Grief therapy is designed to assist people in adjusting to the loss of a friend or family member. A counselor helps to create techniques and procedures for adapting to loss, bereavement, and pain. Grief counseling presents an opportunity for the client to express their pain, concerns, feelings, and emotions related to the loved one. and the agonizing event of their loss helps to facilitate the grieving process

Grief has a unique impact on each one of us and with unique and different ways to pass through the grieving process. It additionally influences individuals on various occasions. During the grieving period, you may feel one or more of the following

  •         Being in trouble,

  •         Depression

  •         Guilt and blame,

  •         Confusion,

  •         Anger,

  •         Inability to effectively deal with normal daily tasks,

  •         Makes it harder to continue with own life and

  •         Messes up existing connections

An authorized specialist, clinician, counselor, or therapist can treat grief and bereavement. Seeing an emotional well-being expert like a grief counselor or therapist can help to eliminate these problematic emotions. They can help to introduce measures and approaches to adapt in face of grimness and sadness.

How does Grief Counseling help You?

The Grief Counselor usually adopts a systematic approach to help the client confront, realize and adapt to grief. He helps by

The initial step includes the encouragement of a trusting relationship with the client. This helps to establish a protected and agreeable bond for the griever to openly share his true feelings and pain with the counselor.

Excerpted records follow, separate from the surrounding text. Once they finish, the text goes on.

Lemma scan_and_log_times (cb : ModelCheckpoint) (checkpoints : list ScannedCheckpoint) :
  forall (self : MLFlowLogger) (events : list Event) (k : nat),
    _logged_model_time
      (fst (fst (fold_left (scan_and_log_body tmp_name cb) checkpoints
                           (self, events, k)))) =
    fold_left (fun d c => dict_set (checkpoint_path c) (checkpoint_time c) d)
              checkpoints (_logged_model_time self).
Proof.
  induction checkpoints as [| c cps IH]; intros self events k; [ reflexivity |].
  cbn [fold_left]. destruct c as [[[t p] s] tag].
  unfold scan_and_log_body at 2. rewrite IH. reflexivity.
Qed.

Lemma scan_and_log_state (self : MLFlowLogger) (cb : ModelCheckpoint)
    (checkpoints : list ScannedCheckpoint) :
  _logged_model_time (fst (_scan_and_log_checkpoints tmp_name self cb checkpoints)) =
    fold_left (fun d c => dict_set (checkpoint_path c) (checkpoint_time c) d)
              checkpoints (_logged_model_time self) /\
  _prefix (fst (_scan_and_log_checkpoints tmp_name self cb checkpoints)) = _prefix self /\
  _run_id (fst (_scan_and_log_checkpoints tmp_name self cb checkpoints)) = _run_id self /\
  _tmp_dir (fst (_scan_and_log_checkpoints tmp_name self cb checkpoints)) = _tmp_dir self.
Proof.
  unfold _scan_and_log_checkpoints.
  pose proof (scan_and_log_times cb checkpoints self [] 0) as T.
  destruct (scan_and_log_loop tmp_name cb checkpoints self [] 0)
    as (self' & E & H1 & H2 & H3).
  rewrite E in *. cbn [fst] in *. auto.
Qed.
Lemma run_agent_parallel_sound (i : Z) (subtask : json) :
  Forall P (requests (run_agent_parallel rt w self i subtask)).
Proof.
  unfold run_agent_parallel.
  destruct (if silent self then Ok tt else slice_check subtask); [|auto with requests].
  apply Forall_requests_try_except; [|auto with requests].
  apply Forall_requests_bind.
  { rewrite create_agent_requests. constructor. }
  intros agent Hagent.
  apply Forall_requests_bind; [eapply run_sound, create_agent_sound, Hagent|].
  intros response _.
  apply Forall_requests_bind; auto with requests.
Qed.

Lemma submit_all_futures (subtasks : json) (ids : list Z) :
  Forall (fun f => exists subtask, f.2 = run_agent_parallel rt w self f.1 subtask)
         (submit_all rt w self subtasks ids).1.
Proof.
  induction ids as [|i ids IH]; simpl; [constructor|].
  destruct (item subtasks i) as [subtask|e]; [|constructor].
  destruct (submit_all rt w self subtasks ids) as [futures e]. simpl in *.
  constructor; [eexists; reflexivity | exact IH].
Qed.

Lemma fan_out_sound (subtasks : json) :
  Forall P (requests (fan_out rt w self subtasks)).
Proof.
  unfold fan_out. destruct (num_agents self <=? 0)%Z; [constructor|].
  pose proof (submit_all_futures subtasks (range (num_agents self))) as Hf.
  destruct (submit_all rt w self subtasks (range (num_agents self))) as [futures e].
  simpl in Hf.
  assert (Hsent : Forall P (concat (List.map (fun f => requests f.2) futures))).
  { apply Forall_concat, Forall_forall. intros l Hl.
    apply list_elem_of_In, in_map_iff in Hl as (f & <- & Hin).
    rewrite Forall_forall in Hf.
    destruct (Hf f (proj2 (list_elem_of_In _ _) Hin)) as [subtask ->].
    apply run_agent_parallel_sound. }
  destruct e; exact Hsent.
Qed.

The second step involves active listening. The client is offered a safe space to express his sentiments and emotions about a deceased loved one or a close relationship. Thus in a problematic relationship, the counselor may use an alternative approach to let out his feelings about the past.

The counselor will assist you in distinguishing your ways of dealing with stress and help you in replacing the unhealthy defense mechanisms to cope with it.  They will assist in identifying emotionally supportive networks and support systems in your own life that you can get to.  

The counselor helps the mourner settle with the actual loss, and with the after-effects too. A severe loss can change you, and you may find yourself grieving even more or becoming hopeless, gloomy, and pessimistic as a result. The counselor in such circumstances helps you to restore your old and positive attributes in your personality

Grief advisors can help you put out sensible objectives in your day-to-day life and make plans that help keep you pushing ahead and getting back to ordinary errands while providing enough space to deal with grief.